Come back next Friday for more of Green Arrow and Black Canary!

Thursday, February 27, 2014


Darwyn Cooke is one of my favorite artists and his love letter to the Silver Age, The New Frontier, is one of my favorite stories ever published by Marvel or DC.  There's nothing I don't like about the story, but as the manager of a Black Canary fan blog, Cooke gives me slim-to-nothing to work with.  Black Canary appears in only three panels in the entire story.  She has no dialogue or action; she's merely a background extra.

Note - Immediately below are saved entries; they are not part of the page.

(** ** Two secrets *)

(** A kubeconfig is the host of its API server; the Istio client of a host in [down] cannot
    be made. *)
Definition host_loader (down : list string) : ClientLoader string := {|
  Host config := config;
  LoadAdmiralClientFromConfig _ := None;
  LoadIstioClientFromConfig config := if str_in config down then Some "no client" else None;
  LoadArgoClientFromConfig _ := None;
  LoadKubeClientFromConfig _ := None;
  LoadNumaflowClientFromConfig _ := None;
  istio_NewForConfig _ := None;
  LoadKubeClientFromPath _ := None;
  LoadAdmiralClientFromPath _ := None;
  LoadAdmiralApiClientFromPath _ := None
|}.
Definition secret_params : AdmiralParams := Params.zero_AdmiralParams <| Params.Profile := "default" |>.
Definition one_secret (name : string) (data : gmap string string) (key : string) : option SecretObj + string :=
  inl (if key =?s name then Some (mkSecret (mkMeta name "admiral" None None 0 "1") data) else None).
Definition secret_run (down : list string) (data : gmap string string) (name : string) : Reg bool :=
  secret_event (loader := host_loader down) secret_params false (fun _ => 0) inl inl
    (if Nat.eqb (size data) 0 then fun _ => inl None else one_secret name data) name 0.
Definition clusters_after (c : Reg bool) (s : clusters) : clusters := match c s with Some (_, s') => s' | None => s end.
Definition hosts (s : clusters) : gmap string string := rcApiServer <$> remoteControllers s.
Definition running (s : clusters) : list string := st_name <$> filter (fun st => st_stop st ∉ closed s) (informers s).

Abbreviation secret_reached := (@clusters_reachable _ string string secret_params false (fun _ => 0)).
Definition two_clusters_started : clusters :=
  clusters_after (secret_run [] {[ "c1" := "h1"; "c2" := "h2" ]} "s") no_clusters.

Lemma secret_run_reached (down : list string) (data : gmap string string) (name : string) (s : clusters) :
  secret_reached s -> secret_reached (clusters_after (secret_run down data name) s).
Proof.
  intros Hs. unfold clusters_after. destruct (secret_run down data name s) as [[b s']|] eqn:E; [|done].
  eapply clusters_event; [exact Hs|exact E].
Qed.

Lemma two_clusters_reached : secret_reached two_clusters_started.
Proof. apply secret_run_reached, clusters_start. Qed.

Lemma clusters_invariant_witness :
  hosts two_clusters_started = {[ "c1" := "h1"; "c2" := "h2" ]} /\ clusters_ok two_clusters_started.
Proof.
  split; [vm_compute; reflexivity|].
  exact (clusters_invariant secret_params false (fun _ => 0) two_clusters_started two_clusters_reached).
Defined.

(** The API server of [c1] moves. *)
Lemma secret_clusters_started_witness :
  let s' := clusters_after (secret_run [] {[ "c1" := "h3"; "c2" := "h2" ]} "s") two_clusters_started in
  hosts s' = {[ "c1" := "h3"; "c2" := "h2" ]} /\
  st_name <$> filter (fun st => st_host st = "h3") (informers s') = controllers_of secret_params false "c1" /\
  exists rc, remoteControllers s' !! "c1" = Some rc /\ rcApiServer rc = "h3" /\ rcStop rc ∉ closed s'.
Proof.
  intros s'. split; [vm_compute; reflexivity|]. split; [vm_compute; reflexivity|].
  refine (proj2 (proj2 (proj1 (proj2 (secret_clusters_started (loader := host_loader []) secret_params false (fun _ => 0) inl inl
    (one_secret "s" {[ "c1" := "h3"; "c2" := "h2" ]}) eq_refl "s" _ 0 false two_clusters_started s' two_clusters_reached
    eq_refl _)) "c1" "h3" "h3" _ _ _) _)); [vm_compute; reflexivity|reflexivity|by right|reflexivity|by split_and!].
Defined.

Lemma secret_deletion_complete_witness :
  exists s', secret_run [] ∅ "s" two_clusters_started = Some (false, s') /\ RemoteClusters s' !! "c1" = None /\
    running s' = [] /\ length (running two_clusters_started) = 20%nat.
Proof.
  destruct (secret_deletion_complete (loader := host_loader []) secret_params false (fun _ => 0) inl inl (fun _ => inl None) eq_refl
    "s" 0 two_clusters_started two_clusters_reached eq_refl) as (s' & E & _ & Hall).
  exists s'. split; [exact E|]. split.
  - specialize (Hall "c1"). rewrite decide_True in Hall by (vm_compute; reflexivity). apply Hall.
  - split; [|vm_compute; reflexivity].
    assert (E' : Some (false, s') = secret_run [] ∅ "s" two_clusters_started) by (symmetry; exact E).
    revert E'. vm_compute. by intros [= ->].
Defined.

(** A start that failed is not tried again, and leaves informers that nothing stops; the
    next update of the secret panics. *)
Lemma failed_cluster_panics :
  let s := clusters_after (secret_run ["h1"] {[ "c1" := "h1" ]} "s") no_clusters in
  RemoteClusters s !! "c1" = Some "s" /\ hosts s = ∅ /\
  running s = ["service-ctrl"; "gtp-ctrl"; "od-ctrl"; "node-ctrl"; "rp-ctrl"; "deployment-ctrl"] /\
  secret_run [] {[ "c1" := "h1" ]} "s" s = None /\
  running (clusters_after (secret_run [] ∅ "s") s) = running s.
Proof. vm_compute. done. Qed.
Definition checkIfDynamicConfigDatabaseClientIsInitialized (c : option database_client) : string + string :=
  match c with
  | Some (mkDatabaseClient true (Some tableName)) => inl tableName
  | Some (mkDatabaseClient true None) => inr ("task=" +:+ DynamicConfigUpdate +:+ ", database is not initialized")
  | _ => inr ("task=" +:+ DynamicConfigUpdate +:+ ", dynamoClient is not initialized")
  end.

(** [Update] and [Delete] of this client panic. *)
Definition DynamicConfigDatabaseClient_Get (c : option database_client) (env identity : string) (s : St)
    : option (St * (DynamicConfigData + string)) :=
  match checkIfDynamicConfigDatabaseClientIsInitialized c with
  | inr err => Some (s, inr err)
  | inl tableName => getDynamicConfig env identity tableName s
  end.

(** Not implemented: [panic]. *)
Definition DynamicConfigDatabaseClient_Update (s : St) : option (St * error) := None.
Definition DynamicConfigDatabaseClient_Delete (s : St) : option (St * error) := None.

Definition DummyDatabaseClient_Update (s : St) : St * error := (s, None).
Definition DummyDatabaseClient_Delete (s : St) : St * error := (s, None).
Definition DummyDatabaseClient_Get (s : St) : St * (option (list WorkloadData) * error) := (s, (None, None)).
(* ===== verification/RegistryClient.v ===== *)
(** * The client of the registry

    [registry/registry.go] and [util/baseClient.go]: the objects that Admiral's state syncer
    sees in the clusters are put into the registry, and deleted from it, by HTTP calls.  The
    clients of [WorkloadHandlers.v] and [Policies.v] are implemented here; what the server
    answers is a parameter. *)
From S2P Require Import Prelude GoStrings Config Objects Metadata ServiceCache Policies Caches Dependents World Controller.
From S2P Require Import ClientControllers WorkloadHandlers.
From stdpp Require Import options.

(** ** JSON objects of strings *)

Definition quote : string := String (Ascii.ascii_of_nat 34) "".
Definition hex_digit (n : nat) : string := String.substring n 1 "0123456789abcdef".

(** An ASCII character in a JSON string, as [json.Marshal] writes it. *)
Definition json_char (c : Ascii.ascii) : string :=
  let n := Ascii.nat_of_ascii c in
  if Nat.eqb n 34 then "\" +:+ quote
  else if Nat.eqb n 92 then "\\"
  else if Nat.eqb n 8 then "\b" else if Nat.eqb n 9 then "\t" else if Nat.eqb n 10 then "\n"
  else if Nat.eqb n 12 then "\f" else if Nat.eqb n 13 then "\r"
  else if Nat.ltb n 32 || Nat.eqb n 38 || Nat.eqb n 60 || Nat.eqb n 62
       then "\u00" +:+ hex_digit (n / 16) +:+ hex_digit (n mod 16)
  else String c "".
Fixpoint json_chars (s : string) : string :=
  match s with EmptyString => "" | String c s' => json_char c +:+ json_chars s' end.
Definition json_string (s : string) : string := quote +:+ json_chars s +:+ quote.

(** The keys are sorted. *)
Definition json_object (data : gmap string string) : string :=
  "{" +:+ String.concat "," (map (fun k => json_string k +:+ ":" +:+ json_string (default "" (data !! k)))
            (sort_strings (map_to_list data).*1)) +:+ "}".
(* ===== verification/Server.v ===== *)
(** * The HTTP servers

    [apis/admiral/server/server.go], the tables of routes of
    [apis/admiral/routes/routes.go] and the access log of
    [apis/admiral/filters/filters.go].  What a handler does is in [Routes.v]; the router
    of gorilla/mux that takes the routes, and listening, are parameters. *)
From S2P Require Import Prelude GoStrings Config Clusters.
From stdpp Require Import options.

(** ** Routes and filters *)

Section Server.
Context {Handler : Type}.

(** A filter gives the handler around a handler; the string is the route's name.  The
    FilterChain of a route is not read. *)
Definition FilterHandlerFunc : Type := Handler -> string -> Handler.
Record Filter := mkFilter { fltHandlerFunc : FilterHandlerFunc }.
Record Route := mkRoute {
  rtName : string; rtMethod : string; rtPattern : string; rtQuery : string; rtHandlerFunc : Handler }.

(** What the router is given: [router.Methods(..).Path(..).Name(..).Handler(..)] and
    [router.Queries(..)], which makes a route of its own, and [router.PathPrefix(..)]. *)
Inductive mux_route :=
| MuxRoute (method pattern name : string) (handler : Handler)
| MuxQueries (pairs : list string)
| MuxPrefix (prefix : string) (handler : Handler).

Definition wrap (filter : list Filter) (name : string) (handler : Handler) : Handler :=
  foldl (fun handler f => fltHandlerFunc f handler name) handler filter.

Definition add_queries (Query : string) : list mux_route :=
  if is_empty Query then [] else map (fun query => MuxQueries [query; "{query}"]) (split "," Query).

Definition add_route (filter : list Filter) (router : list mux_route) (route : Route) : list mux_route :=
  (router ++ [MuxRoute (rtMethod route) (rtPattern route) (rtName route)
                (wrap filter (rtName route) (rtHandlerFunc route))]) ++ add_queries (rtQuery route).
Definition newRouter (routes : list Route) (filter : list Filter) : list mux_route :=
  foldl (add_route filter) [] routes.

(** [DefaultServeMux] has the profiler. *)
Definition start_router (DefaultServeMux : Handler) (port : Z) (routes : list Route) (filter : list Filter) : list mux_route :=
  newRouter routes filter ++ (if (port =? 8080)%Z then [MuxPrefix "/debug/" DefaultServeMux] else []).

(** ** A service *)

(** [Start] goes on, ends the process by [log.Fatalln], or returns. *)
Inductive serve_end := Serving | Exit (message : string) | Stopped.

(** [ListenAndServe] returns an error when it returns. *)
Definition Service_Start (ListenAndServe : Z -> list mux_route -> option string) (DefaultServeMux : Handler)
    (port : Z) (routes : list Route) (filter : list Filter) : serve_end :=
  match ListenAndServe port (start_router DefaultServeMux port routes filter) with
  | Some err => Exit err
  | None => Serving
  end.

(** The calls of [stop] by [for range s.ctx.Done()]: one for each value received, until
    the channel is closed. *)
Definition waitForStop (received : list unit) : nat := foldl (fun stops _ => S stops) 0 received.

(** The values received from the Done channel of a context: it is closed, and nothing is
    sent on it. *)
Definition Done : list unit := [].

(** ** The tables of routes *)

Record api_handlers := mkApiHandlers {
  hReturnSuccessGET : Handler;
  hGetClusters : Handler;
  hGetServiceEntriesByCluster : Handler;
  hGetServiceEntriesByIdentity : Handler;
  hGetGlobalTrafficPolicyByIdentityAndEnv : Handler
}.

(** The configuration that is loaded first is only logged. *)
Definition NewAdmiralAPIServer (opts : api_handlers) : list Route := [
  mkRoute "Success health check" "GET" "/health/ready" "" (hReturnSuccessGET opts);
  mkRoute "Get list of clusters admiral is watching" "GET" "/clusters" "" (hGetClusters opts);
  mkRoute "Get list service entries for a given cluster" "GET" "/cluster/{clustername}/serviceentries" ""
    (hGetServiceEntriesByCluster opts);
  mkRoute "Get list service entries for a given identity" "GET" "/identity/{identity}/serviceentries" ""
    (hGetServiceEntriesByIdentity opts);
  mkRoute "Get the GlobalTrafficPolicy based on the env and identity/asset alias" "GET"
    "/identity/{identity}/globaltrafficpolicy" "env" (hGetGlobalTrafficPolicyByIdentityAndEnv opts) ].

Definition NewMetricsServer (p : AdmiralParams) (prometheus noop : Handler) : list Route :=
  if GetMetricsEnabled p
  then [mkRoute "Get metrics in prometheus format" "GET" "/metrics" "" prometheus]
  else [mkRoute "Noop metrics" "GET" "/metrics" "" noop].

(** ** Lemmas *)

(** The handlers of the paths, in the order of the routes. *)
Definition mux_handlers (router : list mux_route) : list (string * string * Handler) :=
  omap (fun r => match r with MuxRoute m path _ h => Some (m, path, h) | _ => None end) router.

Lemma mux_handlers_queries (Query : string) : mux_handlers (add_queries Query) = [].
Proof. unfold add_queries. destruct (is_empty Query); [done|]. by induction (split "," Query). Qed.

(** Each route has its handler, in all the filters. *)
Lemma newRouter_handlers (routes : list Route) (filter : list Filter) :
  mux_handlers (newRouter routes filter) =
  map (fun r => (rtMethod r, rtPattern r, wrap filter (rtName r) (rtHandlerFunc r))) routes.
Proof.
  unfold newRouter. induction routes as [|r routes IH] using rev_ind; [done|].
  pose proof (mux_handlers_queries (rtQuery r)) as Hq.
  rewrite foldl_snoc, map_app, <-IH. unfold add_route, mux_handlers in *. rewrite !omap_app, Hq. by rewrite app_nil_r.
Qed.

(** The query of a route is not a condition of that route: the route that requires it
    has no path and no handler, and is tried before [/debug/]. *)
Lemma query_route_has_no_handler (opts : api_handlers) (filter : list Filter) (mux : Handler) :
  drop 4 (start_router mux 8080 (NewAdmiralAPIServer opts) filter) = [
    MuxRoute "GET" "/identity/{identity}/globaltrafficpolicy"
      "Get the GlobalTrafficPolicy based on the env and identity/asset alias"
      (wrap filter "Get the GlobalTrafficPolicy based on the env and identity/asset alias"
         (hGetGlobalTrafficPolicyByIdentityAndEnv opts));
    MuxQueries ["env"; "{query}"];
    MuxPrefix "/debug/" mux ].
Proof. reflexivity. Qed.

(** A service is not stopped when its context is done. *)
Lemma never_stopped : waitForStop Done = 0.
Proof. reflexivity. Qed.
End Server.
Arguments mkFilter {_} _.
Arguments mkRoute {_} _ _ _ _ _.
Arguments api_handlers _ : clear implicits.
Arguments Route _ : clear implicits.
Arguments Filter _ : clear implicits.
Arguments mux_route _ : clear implicits.

(** ** The access log *)

(** A handler with the record of its calls; what is logged is the request's text. *)
Section Filters.
Context {St : Type} (request_log : string -> string).
Definition Logger (inner : St -> St * list string) (name : string) : St -> St * list string :=
  fun s => let '(s, log) := inner s in (s, log ++ [request_log name]).

(** The log does not change what a handler does. *)
Lemma Logger_transparent (inner : St -> St * list string) (name : string) (s : St) :
  (Logger inner name s).1 = (inner s).1 /\ (Logger inner name s).2 = (inner s).2 ++ [request_log name].
Proof. unfold Logger. by destruct (inner s). Qed.
End Filters.

(** The filters of the servers. *)
Definition server_filters {St : Type} (request_log : string -> string) : list (Filter (St -> St * list string)) :=
  [mkFilter (Logger request_log)].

However, in 2008, DC published Justice League: The New Frontier Special to celebrate the direct-to-DVD release of the animated adaptation of Cooke's story.  (I got a copy of this story packaged with the New Frontier action figure box set, an unexpected birthday present two years ago.)

This special contains some wonderful new material, including a "lost chapter" from New Frontier written and drawn by Darwyn Cooke, showing an amazing battle between Batman and Superman.  There's a one-page prologue starring Rip Hunter.  There's a great six-page Robin and Kid-Flash team-up by Cooke and Dave Bullock.

And then there's a story of Wonder Woman and Black Canary.  Written by Cooke with art by his longtime inker and collaborator, J. Bone, the story puts the Amazon Warrior and the Blonde Bombshell at the forefront of the Women's Liberation Movement.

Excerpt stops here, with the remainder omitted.